═════ Provided material

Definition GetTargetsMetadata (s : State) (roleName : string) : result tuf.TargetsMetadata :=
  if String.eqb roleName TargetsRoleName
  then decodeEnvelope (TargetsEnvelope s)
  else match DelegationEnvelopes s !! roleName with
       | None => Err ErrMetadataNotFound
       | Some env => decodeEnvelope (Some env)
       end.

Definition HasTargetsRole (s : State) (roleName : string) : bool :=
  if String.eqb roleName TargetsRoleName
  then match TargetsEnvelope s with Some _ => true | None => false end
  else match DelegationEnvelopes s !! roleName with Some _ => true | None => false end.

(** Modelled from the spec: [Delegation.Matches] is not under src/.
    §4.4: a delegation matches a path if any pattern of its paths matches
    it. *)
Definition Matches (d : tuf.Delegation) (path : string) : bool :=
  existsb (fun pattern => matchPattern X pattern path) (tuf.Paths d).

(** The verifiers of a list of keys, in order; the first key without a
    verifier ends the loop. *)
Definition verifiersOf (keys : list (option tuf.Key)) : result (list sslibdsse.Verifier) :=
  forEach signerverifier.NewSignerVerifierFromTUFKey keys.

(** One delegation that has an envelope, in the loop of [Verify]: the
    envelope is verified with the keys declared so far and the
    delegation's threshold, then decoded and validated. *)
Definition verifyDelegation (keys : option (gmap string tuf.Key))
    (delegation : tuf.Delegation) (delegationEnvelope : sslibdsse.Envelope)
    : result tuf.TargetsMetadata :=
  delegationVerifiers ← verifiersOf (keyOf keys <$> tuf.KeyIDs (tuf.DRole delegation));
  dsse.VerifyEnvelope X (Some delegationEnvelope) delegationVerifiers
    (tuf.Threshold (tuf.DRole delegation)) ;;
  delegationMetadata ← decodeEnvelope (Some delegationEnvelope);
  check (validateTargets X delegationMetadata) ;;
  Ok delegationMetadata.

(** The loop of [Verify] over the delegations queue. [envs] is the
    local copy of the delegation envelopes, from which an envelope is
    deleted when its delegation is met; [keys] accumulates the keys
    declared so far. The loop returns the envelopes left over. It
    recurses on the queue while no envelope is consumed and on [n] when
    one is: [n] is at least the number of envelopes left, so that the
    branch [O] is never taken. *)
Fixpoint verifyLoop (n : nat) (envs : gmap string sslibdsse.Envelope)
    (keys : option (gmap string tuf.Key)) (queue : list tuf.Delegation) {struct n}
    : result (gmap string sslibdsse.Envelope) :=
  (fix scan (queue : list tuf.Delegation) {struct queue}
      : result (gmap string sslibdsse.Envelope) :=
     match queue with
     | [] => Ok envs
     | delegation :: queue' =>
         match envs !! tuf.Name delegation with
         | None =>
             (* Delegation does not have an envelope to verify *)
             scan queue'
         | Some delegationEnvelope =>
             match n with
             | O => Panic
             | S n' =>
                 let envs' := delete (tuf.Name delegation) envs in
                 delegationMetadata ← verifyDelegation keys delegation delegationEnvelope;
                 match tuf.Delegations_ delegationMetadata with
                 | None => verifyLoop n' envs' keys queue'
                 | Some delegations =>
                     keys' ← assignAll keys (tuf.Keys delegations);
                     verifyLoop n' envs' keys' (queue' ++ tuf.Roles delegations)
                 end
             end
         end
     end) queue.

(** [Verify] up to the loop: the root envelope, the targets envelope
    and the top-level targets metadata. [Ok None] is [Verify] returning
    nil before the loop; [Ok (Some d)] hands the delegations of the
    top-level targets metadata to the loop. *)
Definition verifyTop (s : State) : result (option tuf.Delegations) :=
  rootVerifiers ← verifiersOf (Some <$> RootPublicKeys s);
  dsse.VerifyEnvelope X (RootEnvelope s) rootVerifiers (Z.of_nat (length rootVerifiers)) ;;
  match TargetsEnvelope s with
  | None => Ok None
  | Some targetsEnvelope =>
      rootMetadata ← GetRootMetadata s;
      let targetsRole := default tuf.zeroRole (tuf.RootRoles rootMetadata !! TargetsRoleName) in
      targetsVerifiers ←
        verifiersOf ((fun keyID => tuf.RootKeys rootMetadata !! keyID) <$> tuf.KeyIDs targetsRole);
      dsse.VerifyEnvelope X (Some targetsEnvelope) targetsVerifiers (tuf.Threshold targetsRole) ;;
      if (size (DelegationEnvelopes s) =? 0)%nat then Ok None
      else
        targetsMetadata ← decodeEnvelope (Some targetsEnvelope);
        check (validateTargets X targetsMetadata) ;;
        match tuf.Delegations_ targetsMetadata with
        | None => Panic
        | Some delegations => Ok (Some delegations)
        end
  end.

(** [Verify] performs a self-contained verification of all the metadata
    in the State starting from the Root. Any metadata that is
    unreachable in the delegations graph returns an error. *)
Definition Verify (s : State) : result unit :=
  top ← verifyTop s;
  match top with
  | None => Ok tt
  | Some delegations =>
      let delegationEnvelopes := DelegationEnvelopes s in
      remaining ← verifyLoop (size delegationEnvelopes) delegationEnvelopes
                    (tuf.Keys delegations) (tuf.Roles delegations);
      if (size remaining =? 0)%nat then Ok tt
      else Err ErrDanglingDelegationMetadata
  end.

══════════
═════ Provided material

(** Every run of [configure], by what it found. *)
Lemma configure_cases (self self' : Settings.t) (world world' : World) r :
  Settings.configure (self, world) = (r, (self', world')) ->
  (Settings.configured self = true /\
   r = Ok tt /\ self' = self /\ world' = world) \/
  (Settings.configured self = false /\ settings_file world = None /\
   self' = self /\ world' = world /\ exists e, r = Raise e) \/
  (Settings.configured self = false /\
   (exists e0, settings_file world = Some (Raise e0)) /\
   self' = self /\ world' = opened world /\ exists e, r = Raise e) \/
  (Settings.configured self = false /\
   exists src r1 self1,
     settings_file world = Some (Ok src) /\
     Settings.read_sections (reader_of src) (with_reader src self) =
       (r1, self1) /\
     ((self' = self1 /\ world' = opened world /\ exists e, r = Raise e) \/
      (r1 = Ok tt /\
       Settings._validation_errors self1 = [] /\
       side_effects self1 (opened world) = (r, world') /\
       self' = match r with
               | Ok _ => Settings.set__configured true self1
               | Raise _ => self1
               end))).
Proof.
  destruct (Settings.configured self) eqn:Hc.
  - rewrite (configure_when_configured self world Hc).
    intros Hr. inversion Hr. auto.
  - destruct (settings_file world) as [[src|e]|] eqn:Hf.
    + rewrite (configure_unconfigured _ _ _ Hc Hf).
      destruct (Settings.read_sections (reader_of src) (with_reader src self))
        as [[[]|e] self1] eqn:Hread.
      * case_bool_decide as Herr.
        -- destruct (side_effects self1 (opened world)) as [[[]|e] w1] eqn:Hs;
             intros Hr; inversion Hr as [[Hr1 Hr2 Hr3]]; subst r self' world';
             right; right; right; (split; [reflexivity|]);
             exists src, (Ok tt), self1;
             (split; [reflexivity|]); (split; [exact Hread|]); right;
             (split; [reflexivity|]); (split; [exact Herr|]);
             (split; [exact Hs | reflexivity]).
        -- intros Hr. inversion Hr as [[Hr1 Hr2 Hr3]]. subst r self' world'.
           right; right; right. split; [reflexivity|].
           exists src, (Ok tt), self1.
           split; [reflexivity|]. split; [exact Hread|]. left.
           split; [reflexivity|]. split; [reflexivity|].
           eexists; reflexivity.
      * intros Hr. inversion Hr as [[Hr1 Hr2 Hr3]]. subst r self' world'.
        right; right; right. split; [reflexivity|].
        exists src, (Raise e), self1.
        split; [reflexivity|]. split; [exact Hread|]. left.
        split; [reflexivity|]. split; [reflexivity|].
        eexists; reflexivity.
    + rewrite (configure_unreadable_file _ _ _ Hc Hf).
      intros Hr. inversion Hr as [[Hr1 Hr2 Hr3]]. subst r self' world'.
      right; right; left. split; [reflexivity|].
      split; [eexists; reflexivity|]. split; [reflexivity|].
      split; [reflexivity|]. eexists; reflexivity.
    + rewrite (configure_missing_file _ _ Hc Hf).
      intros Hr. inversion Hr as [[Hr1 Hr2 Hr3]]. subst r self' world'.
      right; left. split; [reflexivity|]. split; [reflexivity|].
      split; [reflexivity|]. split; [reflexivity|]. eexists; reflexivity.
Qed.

══════════

| Work instruction |
A verbatim transcription is needed of the lines above, starting at the line with "declared so far." and ending at the line with "(fix scan (queue", both included, and of nothing else.

| Task output |
    declared so far. The loop returns the envelopes left over. It
    recurses on the queue while no envelope is consumed and on [n] when
    one is: [n] is at least the number of envelopes left, so that the
    branch [O] is never taken. *)
Fixpoint verifyLoop (n : nat) (envs : gmap string sslibdsse.Envelope)
    (keys : option (gmap string tuf.Key)) (queue : list tuf.Delegation) {struct n}
    : result (gmap string sslibdsse.Envelope) :=
  (fix scan (queue : list tuf.Delegation) {struct queue}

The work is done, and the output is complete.